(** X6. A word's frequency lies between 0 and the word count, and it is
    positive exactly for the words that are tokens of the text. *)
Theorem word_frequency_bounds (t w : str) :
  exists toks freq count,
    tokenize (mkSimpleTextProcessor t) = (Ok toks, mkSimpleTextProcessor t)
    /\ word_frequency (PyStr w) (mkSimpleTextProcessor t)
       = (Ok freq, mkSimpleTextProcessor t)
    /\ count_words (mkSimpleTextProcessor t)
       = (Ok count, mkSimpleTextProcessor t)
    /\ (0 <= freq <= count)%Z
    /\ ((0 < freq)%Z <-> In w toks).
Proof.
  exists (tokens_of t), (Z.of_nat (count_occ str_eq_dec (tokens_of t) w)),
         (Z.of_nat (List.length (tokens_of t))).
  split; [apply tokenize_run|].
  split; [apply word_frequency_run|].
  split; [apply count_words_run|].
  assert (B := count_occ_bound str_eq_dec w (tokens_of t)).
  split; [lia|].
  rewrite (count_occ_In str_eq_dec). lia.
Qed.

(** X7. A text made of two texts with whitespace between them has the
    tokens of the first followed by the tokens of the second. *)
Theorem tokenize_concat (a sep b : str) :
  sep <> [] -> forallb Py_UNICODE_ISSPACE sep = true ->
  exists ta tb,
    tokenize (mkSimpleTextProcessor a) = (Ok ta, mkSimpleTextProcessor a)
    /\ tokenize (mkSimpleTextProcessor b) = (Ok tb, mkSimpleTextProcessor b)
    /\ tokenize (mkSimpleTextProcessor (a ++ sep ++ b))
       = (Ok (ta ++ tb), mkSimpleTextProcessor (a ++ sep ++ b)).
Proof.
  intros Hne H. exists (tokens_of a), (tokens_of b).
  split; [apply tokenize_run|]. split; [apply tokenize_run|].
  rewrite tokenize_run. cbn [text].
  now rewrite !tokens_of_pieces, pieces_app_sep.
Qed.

==

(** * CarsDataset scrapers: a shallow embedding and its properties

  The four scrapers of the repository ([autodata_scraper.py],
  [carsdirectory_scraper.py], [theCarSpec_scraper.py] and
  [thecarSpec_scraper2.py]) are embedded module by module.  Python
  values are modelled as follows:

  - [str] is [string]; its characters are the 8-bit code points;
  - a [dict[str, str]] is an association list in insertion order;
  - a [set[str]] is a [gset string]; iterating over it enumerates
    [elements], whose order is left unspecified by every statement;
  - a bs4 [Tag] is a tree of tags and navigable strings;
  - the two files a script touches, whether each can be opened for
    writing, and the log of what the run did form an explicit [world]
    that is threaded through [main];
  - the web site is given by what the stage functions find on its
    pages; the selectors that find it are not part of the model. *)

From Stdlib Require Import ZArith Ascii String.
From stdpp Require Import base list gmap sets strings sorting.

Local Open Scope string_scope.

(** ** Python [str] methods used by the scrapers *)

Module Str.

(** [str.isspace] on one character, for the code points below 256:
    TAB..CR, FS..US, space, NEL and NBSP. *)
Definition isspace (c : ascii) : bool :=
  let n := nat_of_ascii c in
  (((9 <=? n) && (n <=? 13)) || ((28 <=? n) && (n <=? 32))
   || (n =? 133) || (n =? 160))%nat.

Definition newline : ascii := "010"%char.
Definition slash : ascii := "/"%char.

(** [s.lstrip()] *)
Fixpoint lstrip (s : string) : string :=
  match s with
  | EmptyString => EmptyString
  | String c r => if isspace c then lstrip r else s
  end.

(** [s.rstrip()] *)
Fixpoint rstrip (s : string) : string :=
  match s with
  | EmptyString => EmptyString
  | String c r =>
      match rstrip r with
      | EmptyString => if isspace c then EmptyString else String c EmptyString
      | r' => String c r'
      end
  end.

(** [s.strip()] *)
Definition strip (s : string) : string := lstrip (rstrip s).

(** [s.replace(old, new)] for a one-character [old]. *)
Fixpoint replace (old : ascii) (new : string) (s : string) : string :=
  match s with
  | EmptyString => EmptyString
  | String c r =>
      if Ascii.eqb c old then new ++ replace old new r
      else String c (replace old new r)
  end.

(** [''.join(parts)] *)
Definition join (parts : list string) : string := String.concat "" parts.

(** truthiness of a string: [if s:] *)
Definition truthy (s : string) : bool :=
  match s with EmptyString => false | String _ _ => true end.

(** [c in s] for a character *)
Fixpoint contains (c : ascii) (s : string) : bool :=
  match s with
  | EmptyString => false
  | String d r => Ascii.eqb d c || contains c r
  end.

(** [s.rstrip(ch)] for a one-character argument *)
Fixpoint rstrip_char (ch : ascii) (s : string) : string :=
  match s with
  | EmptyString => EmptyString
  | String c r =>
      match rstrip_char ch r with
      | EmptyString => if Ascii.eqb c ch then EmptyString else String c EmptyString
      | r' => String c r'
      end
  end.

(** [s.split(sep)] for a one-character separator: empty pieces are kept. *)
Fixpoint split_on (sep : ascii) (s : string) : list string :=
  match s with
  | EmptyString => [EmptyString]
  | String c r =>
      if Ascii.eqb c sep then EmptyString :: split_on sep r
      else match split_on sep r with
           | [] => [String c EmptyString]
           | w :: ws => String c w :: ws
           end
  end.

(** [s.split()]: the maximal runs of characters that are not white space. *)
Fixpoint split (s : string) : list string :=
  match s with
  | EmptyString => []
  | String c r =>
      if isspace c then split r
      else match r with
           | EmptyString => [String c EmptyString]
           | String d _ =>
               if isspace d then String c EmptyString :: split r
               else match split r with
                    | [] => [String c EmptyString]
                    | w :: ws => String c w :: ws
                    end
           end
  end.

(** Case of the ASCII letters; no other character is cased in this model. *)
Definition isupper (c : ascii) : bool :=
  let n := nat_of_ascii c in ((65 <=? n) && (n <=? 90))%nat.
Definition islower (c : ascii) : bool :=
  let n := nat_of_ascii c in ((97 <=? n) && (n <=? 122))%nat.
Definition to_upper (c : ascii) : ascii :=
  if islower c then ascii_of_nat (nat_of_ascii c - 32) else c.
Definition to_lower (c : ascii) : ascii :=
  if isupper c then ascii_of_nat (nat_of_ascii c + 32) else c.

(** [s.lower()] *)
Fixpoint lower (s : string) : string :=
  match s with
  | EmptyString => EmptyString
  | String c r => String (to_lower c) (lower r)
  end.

◆ Directions ◆
The answer must consist of every line above that holds the string "From", copied exactly.

◆ Written response ◆
From Stdlib Require Import ZArith Ascii String.
From stdpp Require Import base list gmap sets strings sorting.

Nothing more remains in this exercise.